Below are the entries to work from; restate word for word the portion that opens with the line containing "Definition no_file_env : env" and closes with the line containing "(** *** Further readings of a log *)", keeping both.

# Material provided
□ □ □ □
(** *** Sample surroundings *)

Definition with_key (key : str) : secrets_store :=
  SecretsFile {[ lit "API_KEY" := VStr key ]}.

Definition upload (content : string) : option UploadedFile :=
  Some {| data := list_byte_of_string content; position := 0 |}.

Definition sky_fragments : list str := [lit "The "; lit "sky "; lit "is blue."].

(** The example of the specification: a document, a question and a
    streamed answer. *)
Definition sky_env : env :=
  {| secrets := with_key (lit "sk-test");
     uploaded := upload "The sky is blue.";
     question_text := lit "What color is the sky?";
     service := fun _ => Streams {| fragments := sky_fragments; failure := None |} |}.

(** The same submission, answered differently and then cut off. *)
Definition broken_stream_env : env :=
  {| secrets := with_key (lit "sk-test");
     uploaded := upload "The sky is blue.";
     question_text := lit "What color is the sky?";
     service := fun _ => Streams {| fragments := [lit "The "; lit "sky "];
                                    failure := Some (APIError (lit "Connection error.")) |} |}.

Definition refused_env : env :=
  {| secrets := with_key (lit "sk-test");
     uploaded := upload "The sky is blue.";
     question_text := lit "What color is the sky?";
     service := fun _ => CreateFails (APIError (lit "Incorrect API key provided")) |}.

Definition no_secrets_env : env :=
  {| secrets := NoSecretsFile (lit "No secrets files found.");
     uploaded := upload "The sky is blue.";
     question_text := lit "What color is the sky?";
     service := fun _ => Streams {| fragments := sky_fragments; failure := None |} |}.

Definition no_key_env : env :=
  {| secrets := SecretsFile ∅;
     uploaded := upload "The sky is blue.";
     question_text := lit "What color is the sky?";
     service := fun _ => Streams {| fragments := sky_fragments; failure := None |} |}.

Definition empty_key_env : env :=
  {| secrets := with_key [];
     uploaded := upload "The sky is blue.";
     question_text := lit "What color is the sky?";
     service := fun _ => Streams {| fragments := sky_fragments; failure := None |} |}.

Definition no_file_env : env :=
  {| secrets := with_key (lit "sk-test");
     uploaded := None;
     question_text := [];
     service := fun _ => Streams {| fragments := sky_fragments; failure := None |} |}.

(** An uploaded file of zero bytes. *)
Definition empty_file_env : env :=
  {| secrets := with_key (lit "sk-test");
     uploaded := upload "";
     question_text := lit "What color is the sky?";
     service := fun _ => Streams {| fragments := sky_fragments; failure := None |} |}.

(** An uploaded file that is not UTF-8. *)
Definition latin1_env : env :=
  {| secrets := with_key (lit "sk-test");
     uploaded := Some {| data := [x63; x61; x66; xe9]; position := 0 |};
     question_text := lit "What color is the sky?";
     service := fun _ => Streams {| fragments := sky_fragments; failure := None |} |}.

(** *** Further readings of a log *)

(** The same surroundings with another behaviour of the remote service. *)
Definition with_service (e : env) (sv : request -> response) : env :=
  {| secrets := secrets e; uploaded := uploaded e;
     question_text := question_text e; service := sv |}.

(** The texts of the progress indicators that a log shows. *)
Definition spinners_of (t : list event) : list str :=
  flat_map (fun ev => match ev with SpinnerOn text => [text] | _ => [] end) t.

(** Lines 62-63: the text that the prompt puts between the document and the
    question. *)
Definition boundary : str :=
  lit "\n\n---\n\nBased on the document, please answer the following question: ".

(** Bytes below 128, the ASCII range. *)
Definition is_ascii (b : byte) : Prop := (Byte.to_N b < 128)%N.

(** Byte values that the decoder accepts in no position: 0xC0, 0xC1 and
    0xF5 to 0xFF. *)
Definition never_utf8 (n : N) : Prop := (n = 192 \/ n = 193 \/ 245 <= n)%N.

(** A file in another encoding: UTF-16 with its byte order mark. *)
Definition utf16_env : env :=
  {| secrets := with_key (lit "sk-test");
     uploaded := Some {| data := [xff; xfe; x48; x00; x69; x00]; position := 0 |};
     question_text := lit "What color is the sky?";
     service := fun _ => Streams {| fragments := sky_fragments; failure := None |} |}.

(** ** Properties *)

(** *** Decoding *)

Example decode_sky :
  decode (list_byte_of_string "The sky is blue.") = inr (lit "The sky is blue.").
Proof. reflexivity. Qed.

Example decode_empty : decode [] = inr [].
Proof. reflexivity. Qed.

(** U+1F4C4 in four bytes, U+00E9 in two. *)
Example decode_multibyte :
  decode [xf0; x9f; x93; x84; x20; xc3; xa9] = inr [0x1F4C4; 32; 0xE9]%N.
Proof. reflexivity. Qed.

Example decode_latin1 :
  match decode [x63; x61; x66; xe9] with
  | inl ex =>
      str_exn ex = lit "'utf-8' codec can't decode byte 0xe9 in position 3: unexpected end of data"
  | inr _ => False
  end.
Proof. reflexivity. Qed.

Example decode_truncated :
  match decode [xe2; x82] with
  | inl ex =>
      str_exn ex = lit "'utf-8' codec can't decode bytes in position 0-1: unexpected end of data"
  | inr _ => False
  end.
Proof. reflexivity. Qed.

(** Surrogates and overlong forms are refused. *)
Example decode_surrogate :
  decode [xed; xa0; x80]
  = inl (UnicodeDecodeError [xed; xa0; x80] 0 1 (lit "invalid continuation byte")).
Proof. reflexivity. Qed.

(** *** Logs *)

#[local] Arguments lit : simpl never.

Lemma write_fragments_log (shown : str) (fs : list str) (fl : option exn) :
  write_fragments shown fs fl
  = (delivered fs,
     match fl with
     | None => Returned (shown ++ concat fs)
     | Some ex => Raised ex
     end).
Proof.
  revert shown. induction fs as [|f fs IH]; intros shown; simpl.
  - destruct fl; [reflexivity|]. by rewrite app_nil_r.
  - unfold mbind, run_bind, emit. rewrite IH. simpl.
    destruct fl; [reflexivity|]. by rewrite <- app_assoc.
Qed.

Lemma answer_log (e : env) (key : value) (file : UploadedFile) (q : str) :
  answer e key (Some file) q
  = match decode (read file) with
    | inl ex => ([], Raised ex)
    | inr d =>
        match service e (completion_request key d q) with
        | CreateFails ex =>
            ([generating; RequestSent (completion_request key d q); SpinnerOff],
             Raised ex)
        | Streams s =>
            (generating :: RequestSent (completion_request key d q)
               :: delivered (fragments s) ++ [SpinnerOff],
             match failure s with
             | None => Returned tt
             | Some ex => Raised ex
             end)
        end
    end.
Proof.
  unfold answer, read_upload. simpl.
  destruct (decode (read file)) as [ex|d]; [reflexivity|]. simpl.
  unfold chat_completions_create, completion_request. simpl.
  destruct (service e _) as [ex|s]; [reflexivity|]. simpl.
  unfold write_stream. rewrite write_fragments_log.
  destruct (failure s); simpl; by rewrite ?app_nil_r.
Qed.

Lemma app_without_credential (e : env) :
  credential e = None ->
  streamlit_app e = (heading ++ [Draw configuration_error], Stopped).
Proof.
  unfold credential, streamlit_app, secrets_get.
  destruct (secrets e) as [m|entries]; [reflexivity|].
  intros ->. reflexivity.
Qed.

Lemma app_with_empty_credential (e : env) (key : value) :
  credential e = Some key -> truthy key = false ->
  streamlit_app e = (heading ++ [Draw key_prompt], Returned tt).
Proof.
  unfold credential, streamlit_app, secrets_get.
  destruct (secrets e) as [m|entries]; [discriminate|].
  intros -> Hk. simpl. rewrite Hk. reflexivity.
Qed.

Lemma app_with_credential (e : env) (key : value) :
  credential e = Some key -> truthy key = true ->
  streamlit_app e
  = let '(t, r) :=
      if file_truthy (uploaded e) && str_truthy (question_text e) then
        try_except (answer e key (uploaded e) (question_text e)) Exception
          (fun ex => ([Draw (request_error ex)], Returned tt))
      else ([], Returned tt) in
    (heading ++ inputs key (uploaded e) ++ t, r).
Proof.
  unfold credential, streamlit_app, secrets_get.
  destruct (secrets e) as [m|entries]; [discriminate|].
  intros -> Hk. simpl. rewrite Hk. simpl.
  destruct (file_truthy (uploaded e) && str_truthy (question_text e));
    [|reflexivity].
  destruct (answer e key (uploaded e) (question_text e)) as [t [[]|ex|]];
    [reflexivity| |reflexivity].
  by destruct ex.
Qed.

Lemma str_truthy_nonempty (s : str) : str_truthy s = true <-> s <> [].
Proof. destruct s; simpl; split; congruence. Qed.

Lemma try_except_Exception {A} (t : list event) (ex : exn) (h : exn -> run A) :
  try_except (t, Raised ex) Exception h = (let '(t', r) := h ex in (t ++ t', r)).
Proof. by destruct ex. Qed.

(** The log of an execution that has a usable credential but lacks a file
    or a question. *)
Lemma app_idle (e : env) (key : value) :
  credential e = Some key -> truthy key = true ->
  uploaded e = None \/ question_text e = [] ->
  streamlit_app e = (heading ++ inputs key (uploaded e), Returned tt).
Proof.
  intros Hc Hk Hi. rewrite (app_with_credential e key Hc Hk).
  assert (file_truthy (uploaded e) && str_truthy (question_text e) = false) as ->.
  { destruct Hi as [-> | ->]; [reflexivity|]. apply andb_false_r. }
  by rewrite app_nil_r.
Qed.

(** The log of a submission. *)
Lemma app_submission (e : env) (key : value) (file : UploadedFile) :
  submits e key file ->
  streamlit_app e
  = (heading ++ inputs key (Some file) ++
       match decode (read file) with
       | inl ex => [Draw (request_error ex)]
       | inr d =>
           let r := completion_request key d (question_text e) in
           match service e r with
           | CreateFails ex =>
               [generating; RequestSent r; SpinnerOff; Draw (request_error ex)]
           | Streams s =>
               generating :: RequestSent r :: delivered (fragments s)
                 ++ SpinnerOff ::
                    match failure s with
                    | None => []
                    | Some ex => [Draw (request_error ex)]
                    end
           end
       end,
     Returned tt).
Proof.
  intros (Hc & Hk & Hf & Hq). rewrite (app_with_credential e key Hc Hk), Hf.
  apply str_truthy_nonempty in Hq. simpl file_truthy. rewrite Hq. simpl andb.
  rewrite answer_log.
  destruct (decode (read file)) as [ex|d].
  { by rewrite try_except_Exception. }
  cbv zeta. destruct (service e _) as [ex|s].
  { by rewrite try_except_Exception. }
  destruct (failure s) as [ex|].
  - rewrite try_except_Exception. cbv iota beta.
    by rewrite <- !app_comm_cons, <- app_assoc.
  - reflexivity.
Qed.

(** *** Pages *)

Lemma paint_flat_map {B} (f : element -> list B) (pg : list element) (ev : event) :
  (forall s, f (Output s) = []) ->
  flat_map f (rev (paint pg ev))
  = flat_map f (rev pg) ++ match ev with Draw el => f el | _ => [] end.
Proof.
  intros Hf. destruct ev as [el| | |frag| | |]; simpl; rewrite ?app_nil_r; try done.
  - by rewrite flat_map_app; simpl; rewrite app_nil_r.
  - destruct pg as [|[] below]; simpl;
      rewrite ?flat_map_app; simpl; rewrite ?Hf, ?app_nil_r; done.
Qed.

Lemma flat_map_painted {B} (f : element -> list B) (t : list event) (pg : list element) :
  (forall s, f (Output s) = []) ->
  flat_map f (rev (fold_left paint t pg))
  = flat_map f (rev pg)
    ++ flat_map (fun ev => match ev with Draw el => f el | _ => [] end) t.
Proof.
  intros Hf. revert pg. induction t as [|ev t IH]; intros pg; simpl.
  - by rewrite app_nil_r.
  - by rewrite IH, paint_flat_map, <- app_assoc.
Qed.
□ □ □ □
# Task result
Definition no_file_env : env :=
  {| secrets := with_key (lit "sk-test");
     uploaded := None;
     question_text := [];
     service := fun _ => Streams {| fragments := sky_fragments; failure := None |} |}.

(** An uploaded file of zero bytes. *)
Definition empty_file_env : env :=
  {| secrets := with_key (lit "sk-test");
     uploaded := upload "";
     question_text := lit "What color is the sky?";
     service := fun _ => Streams {| fragments := sky_fragments; failure := None |} |}.

(** An uploaded file that is not UTF-8. *)
Definition latin1_env : env :=
  {| secrets := with_key (lit "sk-test");
     uploaded := Some {| data := [x63; x61; x66; xe9]; position := 0 |};
     question_text := lit "What color is the sky?";
     service := fun _ => Streams {| fragments := sky_fragments; failure := None |} |}.

(** *** Further readings of a log *)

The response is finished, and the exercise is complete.